In the divorce context, issues often arise about retained earnings in a nonmarital closely held subchapter S corporation.
Recent case law provides guidance on how the shareholder spouse can shield retained earnings from the other spouse, and how the nonshareholder spouse can protect himself or herself and make a claim on behalf of the marital estate.
In general, when the corporation is the non-marital property of one spouse, the retained earnings are also deemed nonmarital and not subject to division as marital property. However, the nonshareholder spouse can make a claim for reimbursement to the marital estate if he or she can show that the shareholder spouse made significant personal efforts during the marriage that caused a substantial appreciation in value and was undercompensated for such efforts.
He or she may also have a claim if the retained earnings were not historically retained in the corporation at such a high level and there is no legitimate business reason for doing so.

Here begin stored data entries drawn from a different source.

Lemma frame_put_group K g gr v : frame K v (put_group (k_stream K) g gr v).
Proof.
  unfold put_group, put_stream. case_match; [|done]. apply frame_put_key, in_stream.
Qed.

Lemma rep_group K v q :
  represents K v q ->
  group_at v (k_stream K) (k_group K) = Some (Group (q_last q) (q_pel q) (q_cons q)).
Proof. intros [(gs & Hs & Hg) _ _ _ _ _]. unfold group_at. rewrite Hs. exact Hg. Qed.

#[export] Hint Resolve frame_put_group : dtq.

Lemma pending_of_zero gr c :
  pending_of gr c = 0%nat <-> forall id p, g_pel gr !! id = Some p -> pe_owner p <> c.
Proof.
  unfold pending_of. rewrite map_size_empty_iff, map_empty_filter. split.
  - intros H id p Hp Ho. by apply (H id p Hp).
  - intros H id p Hp Ho. by apply (H id p Hp).
Qed.

Section commands.
Context {R : Redis} {L : RedisLaws R} {K : qkeys} (HK : keys_ok K).
Implicit Types q : qstate.

(** Discharges a command: apply its law, then give the new queue. *)
Ltac cmd law :=
  intros s Hs; eapply runs_mono; [eapply law; eauto using rep_group, rep_zset, rep_data |];
  cbn beta; intros s' a Ha.

Lemma wpq_XPENDING_ONE q id :
  wpq K (XPENDING_ONE (k_stream K) (k_group K) id) q (fun r q' =>
    q' = q /\
    r = match q_pel q !! id with
        | Some p => [(id, pe_owner p, q_now q - pe_time p, pe_count p)]
        | None => []
        end).
Proof.
  cmd XPENDING_ONE_law. destruct Ha as [Hv ->]. exists q. rewrite Hv.
  split_and!; try done. simpl. by rewrite (rep_now _ _ _ Hs).
Qed.

Lemma wpq_XACK q id :
  wpq K (XACK (k_stream K) (k_group K) id) q (fun _ q' => q' = q_unpend id q).
Proof.
  cmd XACK_law. eexists. rewrite Ha. split_and!; [by apply rep_put_group | eauto with dtq | done].
Qed.

Lemma wpq_XDEL q id :
  wpq K (XDEL (k_stream K) id) q (fun _ q' => q' = q_remove id q).
Proof.
  intros s Hs. pose proof (rep_stream _ _ _ Hs) as (gs & Hst & Hg).
  eapply runs_mono; [by eapply XDEL_law|]. cbn beta. intros s' a ->. simpl.
  exists (q_remove id q). split_and!; [|apply frame_put_key, in_stream | done].
  rewrite <- (insert_id gs (k_group K) _ Hg). by apply rep_put_stream.
Qed.

Lemma wpq_XCLAIM q id c :
  is_Some (q_pel q !! id) -> id ∈ q_ids q ->
  wpq K (XCLAIM_JUSTID (k_stream K) (k_group K) c id) q (fun _ q' => q' = q_renew id c q).
Proof.
  intros [p Hp] Hin s Hs. pose proof (rep_stream _ _ _ Hs) as (gs & Hst & Hg).
  eapply runs_mono; [by eapply (XCLAIM_law s _ _ _ _ _ _ p Hst Hg)|]. cbn beta.
  intros s' a ->. exists (q_renew id c q). split_and!; [|eauto with dtq | done].
  unfold q_renew. rewrite (rep_now _ _ _ Hs). simpl.
  replace (alter (fun p => PEntry c (q_now q) (pe_count p)) id (q_pel q))
    with (<[id := PEntry c (q_now q) (pe_count p)]> (q_pel q)); [by apply rep_put_group|].
  apply map_eq. intros j. destruct (decide (id = j)) as [<-|].
  - rewrite lookup_insert_eq, lookup_alter_eq. by rewrite Hp.
  - by rewrite lookup_insert_ne, lookup_alter_ne.
Qed.

Lemma wpq_XADD q fs :
  fs <> [] ->
  wpq K (XADD (k_stream K) fs) q (fun id q' => eid_lt (q_top q) id /\ q' = q_append id fs q).
Proof.
  intros Hfs s Hs. pose proof (rep_stream _ _ _ Hs) as (gs & Hst & Hg).
  eapply runs_mono; [eapply XADD_law; [done | by apply stream_or_new_at]|]. cbn beta.
  intros s' id [Hlt ->]. simpl in *. exists (q_append id fs q).
  split_and!; [|apply frame_put_key, in_stream | done | done].
  rewrite <- (insert_id gs (k_group K) _ Hg). by apply rep_put_stream.
Qed.

Lemma wpq_XADD_dead q pairs :
  pairs <> [] ->
  wpq K (XADD (k_dead K) pairs) q (fun id q' => q' = q_bury id pairs q).
Proof.
  intros Hfs s Hs. pose proof (rep_dead _ _ _ Hs) as (top & gs & Hst).
  eapply runs_mono; [by eapply XADD_law|]. cbn beta.
  intros s' id [_ ->]. simpl in *. exists (q_bury id pairs q).
  split_and!; [by apply rep_put_dead | apply frame_put_key, in_dead | done].
Qed.

Lemma wpq_XREADGROUP q c n :
  0 < n ->
  wpq K (XREADGROUP (k_stream K) (k_group K) c n) q (fun r q' =>
    q' = q_deliver c n q /\ default [] r = q_ready n q).
Proof.
  intros Hn s Hs. pose proof (rep_stream _ _ _ Hs) as (gs & Hst & Hg).
  eapply runs_mono; [by eapply (XREADGROUP_law s _ _ c n _ _ Hn Hst Hg)|]. cbn beta.
  intros s' r [-> ->]. exists (q_deliver c n q). split_and!; [|eauto with dtq | done |].
  - rewrite (rep_now _ _ _ Hs). by apply rep_put_group.
  - unfold q_ready. simpl. by case_match.
Qed.

Lemma wpq_XAUTOCLAIM q c minIdle start count l :
  0 < count -> q_wf q -> pel_scan (q_pel q) start l ->
  wpq K (XAUTOCLAIM (k_stream K) (k_group K) c minIdle start count) q (fun r q' => exists n,
    let claimed := filter (expired (q_now q) minIdle (q_pel q)) (take n l) in
    Z.of_nat (length claimed) <= count /\
    ((n < length l)%nat -> Z.of_nat (length claimed) = count \/ Z.of_nat n = 10 * count) /\
    r.1 = (match drop n l with [] => (0%N, 0%N) | id :: _ => id end) /\
    r.2 = omap (fun id => pair id <$> entry_fields (q_entries q) id) claimed /\
    q' = q_redeliver c claimed q).
Proof.
  intros Hc Hwf Hl s Hs. pose proof (rep_stream _ _ _ Hs) as (gs & Hst & Hg).
  eapply runs_mono; [eapply (XAUTOCLAIM_law s _ _ c minIdle start count _ _ l Hc Hst Hg); [|done]|].
  { intros id [p Hp]. by destruct (wf_pending _ Hwf id p Hp). }
  cbn beta zeta. intros s' r (n & H1 & H2 & H3 & H4 & ->). simpl in *.
  rewrite (rep_now _ _ _ Hs) in *.
  eexists (q_redeliver c _ q). split_and!; [by apply rep_put_group | eauto with dtq |].
  exists n. eauto 6.
Qed.

Lemma wpq_HGET q jid :
  wpq K (HGET (k_data K) jid) q (fun r q' => q' = q /\ r = q_data q !! jid).
Proof. cmd HGET_law. destruct Ha as [-> ->]. exists q. done. Qed.

Lemma wpq_HSET q jid json :
  wpq K (HSET (k_data K) jid json) q (fun _ q' => q' = q_set_data (<[jid := json]> (q_data q)) q).
Proof.
  cmd HSET_law. eexists. rewrite Ha.
  split_and!; [by apply rep_put_data | apply frame_put_key, in_data | done].
Qed.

Courts look more critically at the level of retained earnings held in the corporation when the shareholder spouse is the sole or majority shareholder and has the authority to determine his or her salary, declare dividends and decide what level of earnings to retain in the corporation.
Two recent Illinois decisions demonstrate the application of these factors in the context of divorce.
They also provide guidance on how to shelter retained earnings, as well as how to inject their value as a part of the marital estate.
In In re Marriage of Schmitt, 391 Ill.App.3d 1010 (2d Dist. 2009), the 2nd District Appellate Court reversed the trial court’s determination that the husband’s corporation and all parcels of real estate he purchased during the marriage were his nonmarital property.
Kim Schmitt worked at Colonial, a subchapter S corporation, and acquired 49 percent ownership of Colonial before his marriage. During the marriage, Schmitt purchased several parcels of real estate and other business interests, including Bricks, another subchapter S corporation, using distributions paid out of Colonial’s retained earnings account. The trial court held that because his ownership interest in Colonial was acquired before his marriage, it was nonmarital property; so too was Bricks and all the real estate he purchased during his marriage using funds distributed by Colonial, and later by Bricks.
The appellate court reversed the trial court’s decision and held that because Schmitt purchased the real estate and Bricks with income and distributions attributable to his personal efforts, these newly acquired assets were marital property subject to division between him and his wife.
Quoting the 3rd District opinion of In re Marriage of Joynt, 375 Ill.App.3d 817 (3d Dist. 2007), the Schmitt court explained that retained earnings and profits of a subchapter S corporation are a corporate asset and remain the corporation’s property until severed from the other corporate assets and distributed as dividends. However, once severed and distributed, either as salary, dividends or distributions charged against a spouse’s retained earnings account, they are deemed marital property if generated from personal efforts.
Shortly after Schmitt , the 1st District Appellate Court decided the case of In re Marriage of Lundahl, 396 Ill.App.3d 495 (1st Dist. 2009), which further clarified the rule of law that retained earnings attributable to personal efforts of a spouse are marital property when distributed. The court also extended the rule to provide that retained earnings may be marital property, even when they are retained in a nonmarital business, if there is no legitimate business reason for retaining earnings at such a high level and the retention of earnings is at the sole discretion of the shareholder spouse and designed to deprive the other spouse and marital estate from sharing in the profits.
A key factor in Lundahl was that the husband was the sole shareholder of the premarital subchapter S corporation. Because he had sole discretion over how much he was paid, which was not very much, and how much of the retained earnings should be distributed to him, the retained earnings were deemed marital property.
Lundahl may have been able to shelter the retained earnings if the substantial increase in retained earnings were not attributable to his personal efforts or if he was better compensated for his significant personal efforts during the marriage.
He also might have protected their non-marital character if he was a minority shareholder or had an independent corporate board making decisions on salary, level of retained earnings and distributions made to shareholders. Showing a pattern of historical retained earnings and legitimate business reasons for the high level of retained earnings also would have helped his case.
However, without those protections in place, the court viewed the retained earnings as income derived from personal efforts during the marriage and, thus, marital property subject to division between Lundahl and his wife.